Product placement! It works, sometimes.
5th Gear: 2,500 GM Workers In South Korea Voluntarily Step Down
It’s been a tumultuous few weeks for General Motors’ unit in South Korea. The automaker is planning a massive restructuring of operations in the country, which didn’t sit well with South Korean officials.
But weeks on, a plan appears to be in motion. About 15 percent of the South Korean staff—about 2,500 people in total—applied voluntarily for a redundancy package that GM’s offering as part of the restructuring, Reuters reported.
The relatively strong number of applicants could make GM’s task of negotiating with the unions and the government somewhat easier, although the automaker still faces many obstacles after saying last month it would close one South Korean plant and was weighing the fate of its three remaining factories.
“It looks the redundancy program has been well received by workers,” said Cho Seong-jae, a senior fellow at the Korea Labor Institute.
“It seems that workers have given up any hope. They are fed up as the Gunsan factory has been underutilized for the past two to three years,” he added.
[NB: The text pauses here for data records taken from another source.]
(* ===== verification/WalletInfo.v ===== *)
(** * The wallet's answers about itself

    The rest of [lib/server/wallet/grpc.rs]: [get_info] with [get_wallet_info] of
    [lib/wallet/mod.rs], new addresses, the list of deposits and the full scan. What
    BDK answers is an argument. *)

From Stdlib Require Import Strings.Byte Strings.String.
From stdpp Require Import base numbers list gmap strings.
From S2P Require Import Prelude OrderMap Bitcoin Types Messages M6 Dbs BlockHashes Treasury Diff Handlers ConnectBlock TreasurySafety Enforcer Facade SuffixProofs Wallet WalletProofs WalletSync Proto Server Cli WalletServer Backend.
Open Scope Z_scope.

(** [KeychainKind] *)
Inductive KeychainKind := External | Internal_.
Definition keychain_name (k : KeychainKind) : string := match k with External => "external" | Internal_ => "internal" end.

Record WalletInfo := mkWalletInfo {
  wi_keychain_descriptors : list (KeychainKind * string);
  wi_network : Network;
  wi_transaction_count : Z;
  wi_unspent_output_count : Z;
  wi_tip : BlockHash * Z;
  wi_sync_source : SyncSourceInfo }.

(** What [get_wallet_info] reads of the wallet: its network, keychains, transactions, unspent
    outputs and the tip of its chain *)
Record OpenWallet := mkOpenWallet {
  ow_network : Network; ow_keychains : list (KeychainKind * string); ow_transactions : Z; ow_unspent : Z; ow_tip : BlockHash * Z }.

Record PbTip := mkPbTip { tip_height_ : Z; tip_hash_ : Pb.ReverseHex }.
Record GetInfoResponse := mkGetInfoResponse {
  gi_network : string; gi_transaction_count : Z; gi_unspent_output_count : Z; gi_descriptors : list (string * string); gi_tip : PbTip; gi_sync_source : SyncSourceMessage }.

Definition full_scan_code (e : FullScan) : ErrorCode :=
  match e with
  | FS_NotUnlocked => Unknown
  | InvalidSyncSource | NoMainchainTip => FailedPrecondition
  | ScanInProgress => Aborted
  | ChainSourceFailed => Unavailable
  | FS_ListHeaders _ | CannotConnectUpdate | CreateCheckPointFromHeaders | PersistWallet => Internal
  end.

Section WalletInfo.
Context `{Bitcoin, Nom, ProtoLib, UrlLib}.
(** [Display] of a network, and [ErrorChain] of an error *)
Context (network_to_string : Network -> string).

(** [None]: the wallet is not unlocked. *)
Definition get_wallet_info (c : BackendConfig) (wallet : option OpenWallet) (s : SyncState) : option WalletInfo :=
  w ← wallet;
  Some (mkWalletInfo (ow_keychains w) (ow_network w) (ow_transactions w) (ow_unspent w) (ow_tip w) (sync_source_info c (ow_network w) s)).

(** [as u32] *)
Definition server_get_info (c : BackendConfig) (wallet : option OpenWallet) (s : SyncState) : Res ConnectError GetInfoResponse :=
  info ← ok_or (unknown_err tt) (get_wallet_info c wallet s);
  Ok (mkGetInfoResponse (network_to_string (wi_network info)) (wi_transaction_count info mod 2 ^ 32) (wi_unspent_output_count info mod 2 ^ 32)
        ((fun e => (keychain_name e.1, e.2)) <$> wi_keychain_descriptors info)
        (mkPbTip (wi_tip info).2 (reverse_hex_encode hash_codec (wi_tip info).1)) (sync_source_message (wi_sync_source info))).

(** [next_unused_address] reveals an address, which is kept if it can be persisted. *)
Inductive GetNewAddress := GNA_NotUnlocked | GNA_Persist.
Definition get_new_address {W A} (next_unused_address : W -> A * W) (persist_ok : W -> bool) (wallet : option W) : Res GetNewAddress (A * W) :=
  w ← ok_or GNA_NotUnlocked wallet;
  let '(a, w) := next_unused_address w in
  if persist_ok w then Ok (a, w) else Err GNA_Persist.
Definition create_new_address {W A} (next_unused_address : W -> A * W) (persist_ok : W -> bool) (address_to_string : A -> string) (wallet : option W)
    : Res ConnectError (string * W) :=
  '(a, w) ← map_err unknown_err (get_new_address next_unused_address persist_ok wallet); Ok (address_to_string a, w).

(** A listed deposit: its sidechain and its transaction *)
Definition server_list_sidechain_deposit_transactions (v : Validator) (wallet : option BdkWallet) (transactions : list WalletTx) (get_raw_transaction : Txid -> option Transaction)
    : Res ConnectError (list (Z * PbWalletTransaction)) :=
  txs ← map_err unknown_err (list_wallet_transactions wallet transactions get_raw_transaction);
  deposits ← map_err unknown_err (list_sidechain_deposit_transactions v txs);
  Ok (map (fun d => (u8_val (sd_sidechain_number d), wallet_transaction_to_proto (sd_wallet_tx d))) deposits).

(** The scan's result, from [try_full_scan] *)
Definition server_full_scan (scan : option (Res FullScan (WalletInner * BlockHash))) : option (Res ConnectError (WalletInner * Pb.ReverseHex)) :=
  r ⇐ omap_err (fun e => mkConnectError (full_scan_code e) D_Display) scan;
  Some (Ok (r.1, reverse_hex_encode hash_codec r.2)).
End WalletInfo.

(** ** Theorems *)

(** The first deposit of a sidechain is listed as soon as the wallet has made it, confirmed
    or not, with its sidechain, its amount and the address it is for. *)
Theorem first_deposit_listed `{Bitcoin, !BitcoinLaws, !ReturnLaws, Nom, !NomLaws} hmac_in hmac_out fetch send peers w `{!BdkLaws w}
    v v' n address val fee txid applied :
  op_ok (op_drivechain (v_network_params v)) -> v_network_params v' = v_network_params v -> 0 <= val ->
  create_deposit hmac_in hmac_out fetch send peers (Some w) v n address val fee = Ok (txid, applied) ->
  (try_get_ctip_value_seq v' (mkOutPoint txid 0) = None /\ try_get_ctip v' n = None \/
   exists k a, try_get_ctip_value_seq v' (mkOutPoint txid 0) = Some (k, a, 0)) ->
  exists tx, applied = [tx] /\ forall t, bt_txid t = txid -> bt_tx t = tx ->
    list_sidechain_deposit_transactions v' [t] = Ok [mkSidechainDepositTransaction n val address t].
Proof.
  intros Hop Hn Hv Hc Hctip. apply created_deposit in Hc as (tx & -> & -> & Ha & [(change & Ho & _) Hi]); [|done|done]. exists tx. split; [done|]. intros t Et Etx.
  unfold list_sidechain_deposit_transactions, sidechain_deposit. cbn [foldM]. rewrite Et, Etx, Ho, Hn. cbn [script_pubkey create_m5_deposit_output]. rewrite op_drivechain_parse_script.
  assert (Hs : spent_ctip v' tx n (mkOutPoint (compute_txid tx) 0) = Ok None).
  { unfold spent_ctip. destruct Hctip as [[-> ->]|(k & a & ->)]; done. }
  rewrite Hs. cbn [value create_m5_deposit_output head map_err mbind Res_bind]. rewrite (proj2 (checked_sub_Some val 0 val)) by lia.
  cbn [script_pubkey fmap option_fmap option_map]. rewrite address_parses by done. done.
Qed.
Reuters nabbed a document that says GM plans to ultimately cut 5,000 jobs in South Korea, so long as the government In Seoul agrees to a massive financial incentive package worth $2.8 billion. That’s quite a cost for doing business.
Neutral: AV Legislation
Do you think it’s important the federal government weighs in and sets uniform policy for autonomous cars, before they hit the road en masse?